Ellerimi gözlerime siper etmeye çalışıyordum ancak ne kadar uğraşırsam uğraşayım ince parmaklarımın arasından sızan deniz suyunun gözlerime ulaşmasına engel olamıyordum. Zaten artık bir anlamı kalmamıştı. Gözlerim sudan nasibini çoktan almış, cayır cayır yanıyorlardı. Deniz acımasızca tuzluydu.
“Gözlerim yanıyor Ilgaz!” Gülmeye devam ediyordu Ilgaz bana.
Birkaç dakika öncesine kadar kardeşlerimle denizde keyifli keyifli top oynuyorduk. Ancak hayır, o yapamazdı. Beni sinir etmeliydi. Ayı gücüyle denizi üzerime taşırmalıydı ki tuzun yaktığı gözlerimin uyuşukluğu gün boyunca geçmemeliydi.
“Ha ha ha.” Topu kafasına fırlattığım sırada yapmacık yapmacık gülüyordum. Irgalanmamıştı hiç. Yine de voleybol topundan daha hafif olan bu topun bile onun kafasında uyarımı hissettirdiğine emindim.
“Mira gözlerin kızarmaya başladı. İstersen çıkalım, yıkayalım.” Diyordu Tolga dengemi yitirip suya gömülmemem için kolumu kavradığı sırada. Kıyıya yönelebilmem için yardım etti. Ilgaz gelmesi için seslenince tekrar benim omuzlarıma, Tolganın ise göğsüne gelen derinliğe ilerledi.
Gözlerimin kan çanağına döndüğüne emindim ve uyuyana kadar sanki yine polen alerjisi geçiriyormuşum gibi hassasiyet duyacaklardı.

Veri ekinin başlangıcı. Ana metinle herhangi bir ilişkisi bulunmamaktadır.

Definition ILLUST_follow (offset : option Z) : M Parsed :=
  data <- client_get (api V2_API "illust/follow")
            [("restrict", PStr "public"); ("offset", of_optional_int offset)] ;;
  lift (parse_obj env IllustSearchResult data).

(** Modelled from the spec: [_Section.search] is defined in
    [_section/_base.py], outside the two files embedded here.  Per the spec
    an accessor formats one HTTP request against a known URL, with the
    optional parameters forwarded verbatim, and awaits the JSON body.  The
    path is not fixed by the spec. *)
Definition Section_search (kwargs : Params) : M JSON :=
  client_get (api V1_API "search/illust") kwargs.

(** Modelled from the spec: [_Section.detail], as [Section_search]. *)
Definition Section_detail (id : Z) (filter : PyVal) : M JSON :=
  client_get (api V1_API "illust/detail")
    [("illust_id", PInt id); ("filter", filter)].

Definition format_date (d : option date) : PyVal :=
  match d with
  | Some d' => PStr (strftime env d' "%Y-%m-%d")
  | None => PNone
  end.

Definition ILLUST_search (word : string) (sort target duration filter : PyVal)
    (offset min_bookmarks max_bookmarks : option Z)
    (start_date end_date : option date) : M Parsed :=
  let start_date := format_date start_date in
  let end_date := format_date end_date in
  data <- Section_search
            [("word", PStr word); ("sort", sort); ("duration", duration);
             ("filter", filter); ("offset", of_optional_int offset);
             ("bookmark_num_min", of_optional_int min_bookmarks);
             ("bookmark_num_max", of_optional_int max_bookmarks);
             ("target", target);
             ("start_date", start_date); ("end_date", end_date)] ;;
  lift (parse_obj env IllustSearchResult data).

Definition ILLUST_detail (id : Z) (filter : PyVal) : M IllustDetailResult :=
  data <- Section_detail id filter ;;
  lift (parse_detail env data).

Definition ILLUST_comments (id : Z) (offset : option Z) : M Parsed :=
  data <- client_get (api V1_API "illust/comments")
            [("illust_id", PInt id); ("offset", of_optional_int offset)] ;;
  lift (parse_obj env IllustCommentResult data).

Definition ILLUST_related (id : Z) (filter : PyVal) (offset : option Z)
    (seed_ids : PyVal) : M Parsed :=
  data <- client_get (api V2_API "illust/related")
            [("illust_id", PInt id);
             ("offset", of_optional_int offset);
             ("filter", filter);
             ("seed_illust_ids",
               if negb (is_list_class seed_ids) then PList [seed_ids]
               else seed_ids)] ;;
  lift (parse_obj env IllustRelatedResult data).

Definition ILLUST_recommended (with_auth : bool) (type : PyVal)
    (include_ranking_label : bool) (include_ranking_illusts : option bool)
    (offset : option Z) (filter : PyVal)
    (max_bookmark_id_for_recommend min_bookmark_id_for_recent_illust : option Z)
    (bookmark_illust_ids include_privacy_policy viewed : PyVal) : M Parsed :=
  data <- client_get
            (api V1_API
               (if with_auth then "illust/recommended"
                else "illust/recommended-nologin"))
            [("content_type", type);
             ("include_ranking_label", PBool include_ranking_label);
             ("include_ranking_illusts",
               match include_ranking_illusts with
               | Some b => PBool b
               | None => PNone
               end);
             ("offset", of_optional_int offset);
             ("filter", filter);
             ("viewed", viewed);
             ("max_bookmark_id_for_recommend",
               of_optional_int max_bookmark_id_for_recommend);
             ("min_bookmark_id_for_recent_illust",
               of_optional_int min_bookmark_id_for_recent_illust);
             ("bookmark_illust_ids", bookmark_illust_ids);
             ("include_privacy_policy", include_privacy_policy)] ;;
  lift (parse_obj env RecommendedResult data).

Definition ILLUST_new_illusts (type : string) (filter : PyVal)
    (max_illust_id : option Z) : M Parsed :=
  data <- client_get (api V1_API "illust/new")
            [("content_type", PStr type);
             ("max_illust_id", of_optional_int max_illust_id);
             ("filter", filter)] ;;
  lift (parse_obj env IllustNewResult data).

Definition ILLUST_ugoira_metadata (id : Z) : M UgoiraMetadataResult :=
  data <- client_get (api V1_API "ugoira/metadata") [("illust_id", PInt id)] ;;
  lift (parse_ugoira env data).

(** *** Downloads *)

(** The URL of the single-page branch of both [download] methods. *)
Definition single_page_url (artwork : ArtWork) : string :=
  py_str
    (py_or
       (py_or (single_original (meta_single_page artwork))
              (original (image_urls artwork)))
       (large (image_urls artwork))).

“Geliyorum hemen!” diye bağırdım kardeşlerime kıyıya yaklaştığımda. Denize bir an önce dönmeye çok hevesliydim. Anne babamız ofislerinden uzun süre uzak kalamadıkları için ancak hafta sonları kısa süreyle gelebiliyorduk yıllardır sürekli geldiğimiz bu sahile.
Kıyıda durmuş sahil şeridindeki on bire yakın sayıdaki gazebolardan hangisinin bize ait olduğunu seçmeye çalışıyordum. Çoğunda eşya bile yoktu.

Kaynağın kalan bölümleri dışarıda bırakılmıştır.